## SOURCE RECORDS
========================================================================

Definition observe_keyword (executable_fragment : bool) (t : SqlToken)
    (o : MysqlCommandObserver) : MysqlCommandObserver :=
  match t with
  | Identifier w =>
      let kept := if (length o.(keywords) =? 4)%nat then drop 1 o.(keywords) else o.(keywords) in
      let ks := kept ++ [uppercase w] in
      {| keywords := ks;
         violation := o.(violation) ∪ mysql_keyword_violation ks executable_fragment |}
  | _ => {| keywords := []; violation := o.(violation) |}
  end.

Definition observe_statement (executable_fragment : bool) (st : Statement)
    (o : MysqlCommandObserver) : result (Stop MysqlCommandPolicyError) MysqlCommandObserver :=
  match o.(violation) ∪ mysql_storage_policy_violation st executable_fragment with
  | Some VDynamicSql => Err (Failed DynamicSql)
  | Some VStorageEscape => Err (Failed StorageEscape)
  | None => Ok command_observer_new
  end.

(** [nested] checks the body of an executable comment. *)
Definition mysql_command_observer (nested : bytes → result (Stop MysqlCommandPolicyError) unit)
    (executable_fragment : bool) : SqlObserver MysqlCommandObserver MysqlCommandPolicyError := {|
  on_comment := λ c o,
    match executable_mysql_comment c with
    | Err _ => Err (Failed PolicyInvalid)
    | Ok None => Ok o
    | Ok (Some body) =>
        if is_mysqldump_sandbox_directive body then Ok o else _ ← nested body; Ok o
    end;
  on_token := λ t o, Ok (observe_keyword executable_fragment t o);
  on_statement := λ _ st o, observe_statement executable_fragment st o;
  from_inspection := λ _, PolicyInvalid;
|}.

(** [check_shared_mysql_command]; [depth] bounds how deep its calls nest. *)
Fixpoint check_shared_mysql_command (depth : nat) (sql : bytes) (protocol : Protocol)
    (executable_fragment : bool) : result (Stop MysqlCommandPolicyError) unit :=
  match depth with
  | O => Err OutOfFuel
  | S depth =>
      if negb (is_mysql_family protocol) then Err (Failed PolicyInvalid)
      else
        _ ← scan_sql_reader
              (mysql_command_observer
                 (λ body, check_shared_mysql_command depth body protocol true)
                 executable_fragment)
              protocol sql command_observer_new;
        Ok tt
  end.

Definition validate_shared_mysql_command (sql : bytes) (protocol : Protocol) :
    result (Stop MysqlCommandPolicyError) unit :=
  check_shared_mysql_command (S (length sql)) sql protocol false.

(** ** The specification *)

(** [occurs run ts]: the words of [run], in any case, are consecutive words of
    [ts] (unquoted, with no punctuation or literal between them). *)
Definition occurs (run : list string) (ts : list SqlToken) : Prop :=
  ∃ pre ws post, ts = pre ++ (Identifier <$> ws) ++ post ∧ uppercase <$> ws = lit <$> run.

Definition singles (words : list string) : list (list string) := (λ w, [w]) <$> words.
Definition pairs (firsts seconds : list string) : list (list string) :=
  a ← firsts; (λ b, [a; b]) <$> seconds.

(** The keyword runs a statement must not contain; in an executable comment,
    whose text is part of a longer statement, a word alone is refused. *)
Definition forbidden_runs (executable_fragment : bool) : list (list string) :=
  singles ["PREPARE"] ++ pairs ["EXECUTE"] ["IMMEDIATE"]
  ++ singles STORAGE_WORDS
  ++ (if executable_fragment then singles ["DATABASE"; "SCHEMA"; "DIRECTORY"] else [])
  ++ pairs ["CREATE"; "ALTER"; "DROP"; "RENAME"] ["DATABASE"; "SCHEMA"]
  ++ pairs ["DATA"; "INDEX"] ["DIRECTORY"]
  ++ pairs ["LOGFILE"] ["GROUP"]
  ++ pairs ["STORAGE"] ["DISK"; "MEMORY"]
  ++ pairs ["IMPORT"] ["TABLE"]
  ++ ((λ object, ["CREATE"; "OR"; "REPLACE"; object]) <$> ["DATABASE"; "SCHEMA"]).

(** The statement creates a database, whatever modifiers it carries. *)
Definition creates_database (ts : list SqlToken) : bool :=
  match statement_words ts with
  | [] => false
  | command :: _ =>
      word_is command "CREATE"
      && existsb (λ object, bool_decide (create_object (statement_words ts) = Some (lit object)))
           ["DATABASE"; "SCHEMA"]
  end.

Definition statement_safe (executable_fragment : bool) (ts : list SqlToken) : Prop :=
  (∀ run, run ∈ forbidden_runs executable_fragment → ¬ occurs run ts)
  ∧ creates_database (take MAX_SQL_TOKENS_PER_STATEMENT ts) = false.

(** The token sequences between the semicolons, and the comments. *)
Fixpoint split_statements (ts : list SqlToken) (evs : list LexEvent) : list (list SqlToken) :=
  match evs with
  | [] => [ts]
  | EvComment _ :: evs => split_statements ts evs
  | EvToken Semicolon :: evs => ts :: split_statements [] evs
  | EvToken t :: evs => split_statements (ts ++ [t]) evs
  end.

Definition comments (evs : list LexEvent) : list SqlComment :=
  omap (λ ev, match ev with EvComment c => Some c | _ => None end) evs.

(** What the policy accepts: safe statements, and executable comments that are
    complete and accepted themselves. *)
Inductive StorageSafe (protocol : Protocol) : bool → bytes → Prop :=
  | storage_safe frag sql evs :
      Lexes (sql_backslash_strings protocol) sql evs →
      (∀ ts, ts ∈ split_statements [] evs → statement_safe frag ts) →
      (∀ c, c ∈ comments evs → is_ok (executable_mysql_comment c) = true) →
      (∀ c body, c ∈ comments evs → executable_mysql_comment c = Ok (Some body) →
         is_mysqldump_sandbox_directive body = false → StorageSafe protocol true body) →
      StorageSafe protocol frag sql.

========================================================================

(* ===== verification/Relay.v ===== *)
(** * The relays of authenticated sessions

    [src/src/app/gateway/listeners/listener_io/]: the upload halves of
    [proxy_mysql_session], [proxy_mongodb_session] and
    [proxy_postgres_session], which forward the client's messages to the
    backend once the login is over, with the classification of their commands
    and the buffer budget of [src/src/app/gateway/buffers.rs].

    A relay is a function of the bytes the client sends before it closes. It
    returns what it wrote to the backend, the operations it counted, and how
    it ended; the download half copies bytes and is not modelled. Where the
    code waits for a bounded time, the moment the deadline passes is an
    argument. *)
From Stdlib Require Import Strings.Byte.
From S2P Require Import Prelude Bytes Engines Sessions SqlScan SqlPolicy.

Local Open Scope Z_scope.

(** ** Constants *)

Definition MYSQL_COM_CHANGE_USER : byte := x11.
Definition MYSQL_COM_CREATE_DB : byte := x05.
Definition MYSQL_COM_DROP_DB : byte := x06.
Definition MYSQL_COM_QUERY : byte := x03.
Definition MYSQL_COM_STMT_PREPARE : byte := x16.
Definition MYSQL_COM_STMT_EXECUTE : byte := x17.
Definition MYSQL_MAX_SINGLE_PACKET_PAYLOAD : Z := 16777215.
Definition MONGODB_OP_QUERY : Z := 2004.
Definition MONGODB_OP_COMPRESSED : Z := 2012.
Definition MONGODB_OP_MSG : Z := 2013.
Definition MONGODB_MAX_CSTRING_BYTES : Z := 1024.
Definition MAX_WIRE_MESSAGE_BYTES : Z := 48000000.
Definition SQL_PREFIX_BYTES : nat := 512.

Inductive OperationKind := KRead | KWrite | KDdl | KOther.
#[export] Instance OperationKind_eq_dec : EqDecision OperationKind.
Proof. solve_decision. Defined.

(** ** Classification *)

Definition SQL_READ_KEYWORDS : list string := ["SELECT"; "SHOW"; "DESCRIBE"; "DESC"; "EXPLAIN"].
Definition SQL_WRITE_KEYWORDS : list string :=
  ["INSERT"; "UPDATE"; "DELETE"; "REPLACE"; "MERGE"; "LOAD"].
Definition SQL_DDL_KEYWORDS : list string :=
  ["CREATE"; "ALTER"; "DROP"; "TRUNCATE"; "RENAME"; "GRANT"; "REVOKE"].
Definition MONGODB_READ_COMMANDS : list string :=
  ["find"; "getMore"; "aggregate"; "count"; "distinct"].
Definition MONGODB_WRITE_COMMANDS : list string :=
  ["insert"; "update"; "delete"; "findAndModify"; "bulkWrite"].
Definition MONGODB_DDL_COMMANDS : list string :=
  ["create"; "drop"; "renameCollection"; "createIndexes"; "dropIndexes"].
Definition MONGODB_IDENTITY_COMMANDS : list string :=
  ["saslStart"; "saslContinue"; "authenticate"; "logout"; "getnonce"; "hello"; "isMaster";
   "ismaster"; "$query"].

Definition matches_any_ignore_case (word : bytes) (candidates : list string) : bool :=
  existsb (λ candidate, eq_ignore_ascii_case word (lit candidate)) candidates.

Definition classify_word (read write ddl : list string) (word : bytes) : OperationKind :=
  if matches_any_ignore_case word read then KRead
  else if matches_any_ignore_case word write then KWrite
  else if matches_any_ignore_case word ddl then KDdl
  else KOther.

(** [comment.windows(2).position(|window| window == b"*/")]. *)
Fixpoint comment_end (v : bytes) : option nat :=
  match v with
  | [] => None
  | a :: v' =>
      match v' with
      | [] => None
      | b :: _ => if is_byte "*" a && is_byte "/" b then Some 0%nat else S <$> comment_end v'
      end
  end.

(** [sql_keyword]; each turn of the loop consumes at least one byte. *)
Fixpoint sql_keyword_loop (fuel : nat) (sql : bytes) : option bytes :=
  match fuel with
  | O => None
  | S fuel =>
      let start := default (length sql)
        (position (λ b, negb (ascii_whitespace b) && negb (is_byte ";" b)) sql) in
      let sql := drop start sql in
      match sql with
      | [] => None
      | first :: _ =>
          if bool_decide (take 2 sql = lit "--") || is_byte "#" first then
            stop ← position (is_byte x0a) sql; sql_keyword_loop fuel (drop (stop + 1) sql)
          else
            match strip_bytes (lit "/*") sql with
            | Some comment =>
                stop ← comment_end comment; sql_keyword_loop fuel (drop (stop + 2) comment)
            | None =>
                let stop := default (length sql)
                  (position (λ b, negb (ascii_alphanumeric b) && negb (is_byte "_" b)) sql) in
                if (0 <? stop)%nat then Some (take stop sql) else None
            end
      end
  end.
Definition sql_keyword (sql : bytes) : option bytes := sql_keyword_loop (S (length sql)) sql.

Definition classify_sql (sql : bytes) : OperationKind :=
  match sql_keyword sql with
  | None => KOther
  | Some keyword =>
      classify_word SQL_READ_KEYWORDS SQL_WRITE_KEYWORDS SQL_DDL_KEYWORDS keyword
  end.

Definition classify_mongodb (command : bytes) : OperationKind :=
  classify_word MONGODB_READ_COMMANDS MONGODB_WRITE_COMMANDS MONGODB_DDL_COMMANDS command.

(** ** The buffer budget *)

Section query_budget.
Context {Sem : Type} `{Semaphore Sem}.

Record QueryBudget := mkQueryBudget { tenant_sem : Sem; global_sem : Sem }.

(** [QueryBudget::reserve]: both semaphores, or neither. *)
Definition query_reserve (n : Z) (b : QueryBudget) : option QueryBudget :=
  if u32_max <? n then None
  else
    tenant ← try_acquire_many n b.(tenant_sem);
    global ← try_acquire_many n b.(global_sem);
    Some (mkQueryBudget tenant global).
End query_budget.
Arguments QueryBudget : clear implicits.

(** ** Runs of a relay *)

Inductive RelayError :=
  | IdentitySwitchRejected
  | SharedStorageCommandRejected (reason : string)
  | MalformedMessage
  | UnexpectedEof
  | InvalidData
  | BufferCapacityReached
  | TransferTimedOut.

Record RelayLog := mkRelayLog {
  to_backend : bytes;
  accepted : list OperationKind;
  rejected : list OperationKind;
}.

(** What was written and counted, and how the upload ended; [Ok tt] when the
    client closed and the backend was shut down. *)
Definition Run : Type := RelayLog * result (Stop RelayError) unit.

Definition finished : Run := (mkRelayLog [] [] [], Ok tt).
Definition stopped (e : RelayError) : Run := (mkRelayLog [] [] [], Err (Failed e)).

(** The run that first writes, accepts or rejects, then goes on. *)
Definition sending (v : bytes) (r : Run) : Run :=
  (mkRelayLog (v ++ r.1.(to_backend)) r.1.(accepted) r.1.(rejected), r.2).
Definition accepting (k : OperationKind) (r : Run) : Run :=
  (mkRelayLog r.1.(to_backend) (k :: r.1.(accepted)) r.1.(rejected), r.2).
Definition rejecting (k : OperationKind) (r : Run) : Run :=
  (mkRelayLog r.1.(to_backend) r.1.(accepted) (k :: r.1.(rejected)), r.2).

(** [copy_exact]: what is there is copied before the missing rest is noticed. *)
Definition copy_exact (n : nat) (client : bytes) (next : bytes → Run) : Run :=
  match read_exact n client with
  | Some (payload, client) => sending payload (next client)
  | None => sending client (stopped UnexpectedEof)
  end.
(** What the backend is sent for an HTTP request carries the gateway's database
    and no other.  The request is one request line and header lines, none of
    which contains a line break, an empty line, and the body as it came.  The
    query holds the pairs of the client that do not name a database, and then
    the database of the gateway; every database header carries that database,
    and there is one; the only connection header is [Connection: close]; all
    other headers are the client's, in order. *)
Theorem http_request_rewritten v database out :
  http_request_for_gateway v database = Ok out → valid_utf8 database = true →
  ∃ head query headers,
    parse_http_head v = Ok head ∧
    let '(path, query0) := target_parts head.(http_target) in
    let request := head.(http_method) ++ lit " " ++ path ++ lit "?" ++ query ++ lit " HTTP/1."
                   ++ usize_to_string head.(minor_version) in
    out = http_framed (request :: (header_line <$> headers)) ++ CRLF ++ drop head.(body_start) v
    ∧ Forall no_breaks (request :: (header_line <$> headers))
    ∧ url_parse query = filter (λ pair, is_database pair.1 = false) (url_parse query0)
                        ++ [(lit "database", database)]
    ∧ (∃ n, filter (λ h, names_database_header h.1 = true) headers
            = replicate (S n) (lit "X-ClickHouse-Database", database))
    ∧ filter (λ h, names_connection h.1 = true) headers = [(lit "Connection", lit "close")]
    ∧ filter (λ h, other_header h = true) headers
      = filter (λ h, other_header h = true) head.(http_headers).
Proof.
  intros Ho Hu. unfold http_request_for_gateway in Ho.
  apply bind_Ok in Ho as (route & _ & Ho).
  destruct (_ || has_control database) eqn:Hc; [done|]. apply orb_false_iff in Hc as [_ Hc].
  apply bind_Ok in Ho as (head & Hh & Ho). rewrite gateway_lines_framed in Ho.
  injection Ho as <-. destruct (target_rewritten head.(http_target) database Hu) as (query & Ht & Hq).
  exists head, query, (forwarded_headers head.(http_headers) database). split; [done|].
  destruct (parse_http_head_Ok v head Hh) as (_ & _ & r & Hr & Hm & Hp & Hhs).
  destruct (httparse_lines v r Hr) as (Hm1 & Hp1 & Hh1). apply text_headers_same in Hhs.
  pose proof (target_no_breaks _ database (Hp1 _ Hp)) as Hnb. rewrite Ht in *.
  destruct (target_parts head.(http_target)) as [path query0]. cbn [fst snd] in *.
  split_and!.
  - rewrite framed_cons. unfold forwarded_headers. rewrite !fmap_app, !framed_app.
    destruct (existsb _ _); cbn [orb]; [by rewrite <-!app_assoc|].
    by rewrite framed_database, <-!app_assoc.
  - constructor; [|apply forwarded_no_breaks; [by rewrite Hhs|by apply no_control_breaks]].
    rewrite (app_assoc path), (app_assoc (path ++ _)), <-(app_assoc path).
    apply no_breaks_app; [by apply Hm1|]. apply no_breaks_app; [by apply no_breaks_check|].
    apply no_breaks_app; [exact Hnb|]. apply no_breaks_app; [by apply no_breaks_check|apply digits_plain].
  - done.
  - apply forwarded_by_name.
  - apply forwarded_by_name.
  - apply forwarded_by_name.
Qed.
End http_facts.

========================================================================

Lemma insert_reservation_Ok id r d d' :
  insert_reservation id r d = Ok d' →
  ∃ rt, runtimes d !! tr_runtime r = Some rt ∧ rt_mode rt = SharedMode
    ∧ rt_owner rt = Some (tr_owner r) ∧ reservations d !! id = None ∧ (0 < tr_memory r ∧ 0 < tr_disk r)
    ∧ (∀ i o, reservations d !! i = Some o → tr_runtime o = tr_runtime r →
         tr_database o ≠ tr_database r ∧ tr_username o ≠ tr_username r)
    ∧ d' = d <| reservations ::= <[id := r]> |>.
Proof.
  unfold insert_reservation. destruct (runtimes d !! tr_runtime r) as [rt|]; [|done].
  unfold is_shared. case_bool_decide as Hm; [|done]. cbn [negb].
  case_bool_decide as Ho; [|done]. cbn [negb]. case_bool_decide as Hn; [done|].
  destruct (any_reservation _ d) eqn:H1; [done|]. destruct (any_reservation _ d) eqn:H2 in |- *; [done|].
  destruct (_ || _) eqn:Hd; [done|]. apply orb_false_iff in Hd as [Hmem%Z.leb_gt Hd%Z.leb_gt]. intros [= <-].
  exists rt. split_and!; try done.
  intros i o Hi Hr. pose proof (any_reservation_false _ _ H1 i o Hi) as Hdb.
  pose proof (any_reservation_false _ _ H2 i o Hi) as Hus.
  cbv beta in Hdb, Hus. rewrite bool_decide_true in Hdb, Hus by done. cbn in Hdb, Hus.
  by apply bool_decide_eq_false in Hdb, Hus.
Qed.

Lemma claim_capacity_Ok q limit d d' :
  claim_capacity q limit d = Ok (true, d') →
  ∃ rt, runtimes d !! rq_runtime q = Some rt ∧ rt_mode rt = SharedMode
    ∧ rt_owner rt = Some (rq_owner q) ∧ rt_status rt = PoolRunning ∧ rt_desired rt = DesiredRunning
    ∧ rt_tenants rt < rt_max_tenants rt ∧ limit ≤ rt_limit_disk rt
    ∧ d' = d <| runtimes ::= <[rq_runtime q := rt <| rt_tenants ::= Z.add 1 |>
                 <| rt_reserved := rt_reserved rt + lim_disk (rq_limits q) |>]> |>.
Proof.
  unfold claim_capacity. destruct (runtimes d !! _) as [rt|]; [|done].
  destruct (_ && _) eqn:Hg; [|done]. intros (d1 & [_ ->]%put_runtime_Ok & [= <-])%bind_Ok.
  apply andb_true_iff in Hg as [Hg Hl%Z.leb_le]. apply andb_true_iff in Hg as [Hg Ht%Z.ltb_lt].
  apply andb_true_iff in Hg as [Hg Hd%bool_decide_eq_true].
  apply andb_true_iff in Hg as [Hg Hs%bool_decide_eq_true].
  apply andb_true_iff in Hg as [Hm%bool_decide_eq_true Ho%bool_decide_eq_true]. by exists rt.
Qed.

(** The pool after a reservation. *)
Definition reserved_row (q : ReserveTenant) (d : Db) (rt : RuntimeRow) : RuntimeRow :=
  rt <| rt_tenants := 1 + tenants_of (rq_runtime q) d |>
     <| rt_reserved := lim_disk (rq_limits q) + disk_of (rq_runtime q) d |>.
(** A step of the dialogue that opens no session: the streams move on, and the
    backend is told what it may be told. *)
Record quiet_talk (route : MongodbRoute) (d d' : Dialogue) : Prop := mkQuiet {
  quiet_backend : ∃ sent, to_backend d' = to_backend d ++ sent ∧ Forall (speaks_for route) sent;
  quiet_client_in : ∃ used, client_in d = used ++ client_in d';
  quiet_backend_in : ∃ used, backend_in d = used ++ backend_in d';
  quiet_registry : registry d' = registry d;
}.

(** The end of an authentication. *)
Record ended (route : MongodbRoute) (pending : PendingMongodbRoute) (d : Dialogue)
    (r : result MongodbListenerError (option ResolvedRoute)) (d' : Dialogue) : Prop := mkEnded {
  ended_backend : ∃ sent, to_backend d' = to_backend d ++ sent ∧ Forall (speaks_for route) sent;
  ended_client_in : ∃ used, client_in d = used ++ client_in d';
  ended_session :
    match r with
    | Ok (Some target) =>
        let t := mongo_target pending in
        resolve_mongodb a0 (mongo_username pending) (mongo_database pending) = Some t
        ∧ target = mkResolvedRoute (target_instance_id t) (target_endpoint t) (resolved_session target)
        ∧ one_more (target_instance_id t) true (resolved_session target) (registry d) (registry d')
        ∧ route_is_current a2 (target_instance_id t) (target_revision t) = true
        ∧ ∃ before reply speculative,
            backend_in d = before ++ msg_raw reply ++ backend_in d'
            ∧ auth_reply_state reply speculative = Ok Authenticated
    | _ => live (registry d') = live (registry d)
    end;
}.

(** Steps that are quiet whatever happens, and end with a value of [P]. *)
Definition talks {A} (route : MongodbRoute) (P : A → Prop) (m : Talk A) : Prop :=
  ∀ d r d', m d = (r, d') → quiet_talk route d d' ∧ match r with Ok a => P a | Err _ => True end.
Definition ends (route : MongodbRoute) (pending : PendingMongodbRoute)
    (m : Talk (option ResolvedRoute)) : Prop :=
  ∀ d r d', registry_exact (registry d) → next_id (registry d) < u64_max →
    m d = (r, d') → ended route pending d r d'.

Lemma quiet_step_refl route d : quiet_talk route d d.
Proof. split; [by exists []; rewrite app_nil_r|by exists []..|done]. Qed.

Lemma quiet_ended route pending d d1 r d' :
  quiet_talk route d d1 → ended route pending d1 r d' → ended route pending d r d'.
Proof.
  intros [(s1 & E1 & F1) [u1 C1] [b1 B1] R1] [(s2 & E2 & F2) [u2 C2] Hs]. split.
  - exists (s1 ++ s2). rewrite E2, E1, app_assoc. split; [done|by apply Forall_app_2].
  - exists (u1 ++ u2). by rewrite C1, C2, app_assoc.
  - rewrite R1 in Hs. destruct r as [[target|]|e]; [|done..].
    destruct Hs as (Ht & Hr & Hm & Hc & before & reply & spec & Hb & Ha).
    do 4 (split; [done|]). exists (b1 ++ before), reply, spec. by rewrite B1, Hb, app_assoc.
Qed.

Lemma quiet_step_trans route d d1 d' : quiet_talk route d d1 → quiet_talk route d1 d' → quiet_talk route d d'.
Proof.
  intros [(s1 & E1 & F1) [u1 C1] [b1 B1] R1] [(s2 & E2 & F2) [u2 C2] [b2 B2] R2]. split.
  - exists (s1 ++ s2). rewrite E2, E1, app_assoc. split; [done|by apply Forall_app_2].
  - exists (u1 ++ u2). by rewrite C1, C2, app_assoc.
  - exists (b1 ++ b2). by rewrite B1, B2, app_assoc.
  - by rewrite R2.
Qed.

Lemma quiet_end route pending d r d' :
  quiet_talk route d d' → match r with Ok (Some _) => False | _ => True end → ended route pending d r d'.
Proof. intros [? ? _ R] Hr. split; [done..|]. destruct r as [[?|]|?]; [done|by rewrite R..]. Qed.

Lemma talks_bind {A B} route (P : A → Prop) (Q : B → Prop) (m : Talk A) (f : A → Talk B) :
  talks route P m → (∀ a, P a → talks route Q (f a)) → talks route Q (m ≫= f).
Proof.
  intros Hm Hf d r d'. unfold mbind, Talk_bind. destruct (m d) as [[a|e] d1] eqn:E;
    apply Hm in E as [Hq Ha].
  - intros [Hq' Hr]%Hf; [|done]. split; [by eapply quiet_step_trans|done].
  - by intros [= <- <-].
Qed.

========================================================================

## REQUIRED ACTION
Reproduce exactly the section above that begins at the line containing "Definition observe_keyword (executable_fragment" and ends at the line containing "(** [check_shared_mysql_command]; [depth]", leaving out all other lines.

## EXERCISE OUTPUT
Definition observe_keyword (executable_fragment : bool) (t : SqlToken)
    (o : MysqlCommandObserver) : MysqlCommandObserver :=
  match t with
  | Identifier w =>
      let kept := if (length o.(keywords) =? 4)%nat then drop 1 o.(keywords) else o.(keywords) in
      let ks := kept ++ [uppercase w] in
      {| keywords := ks;
         violation := o.(violation) ∪ mysql_keyword_violation ks executable_fragment |}
  | _ => {| keywords := []; violation := o.(violation) |}
  end.

Definition observe_statement (executable_fragment : bool) (st : Statement)
    (o : MysqlCommandObserver) : result (Stop MysqlCommandPolicyError) MysqlCommandObserver :=
  match o.(violation) ∪ mysql_storage_policy_violation st executable_fragment with
  | Some VDynamicSql => Err (Failed DynamicSql)
  | Some VStorageEscape => Err (Failed StorageEscape)
  | None => Ok command_observer_new
  end.

(** [nested] checks the body of an executable comment. *)
Definition mysql_command_observer (nested : bytes → result (Stop MysqlCommandPolicyError) unit)
    (executable_fragment : bool) : SqlObserver MysqlCommandObserver MysqlCommandPolicyError := {|
  on_comment := λ c o,
    match executable_mysql_comment c with
    | Err _ => Err (Failed PolicyInvalid)
    | Ok None => Ok o
    | Ok (Some body) =>
        if is_mysqldump_sandbox_directive body then Ok o else _ ← nested body; Ok o
    end;
  on_token := λ t o, Ok (observe_keyword executable_fragment t o);
  on_statement := λ _ st o, observe_statement executable_fragment st o;
  from_inspection := λ _, PolicyInvalid;
|}.

(** [check_shared_mysql_command]; [depth] bounds how deep its calls nest. *)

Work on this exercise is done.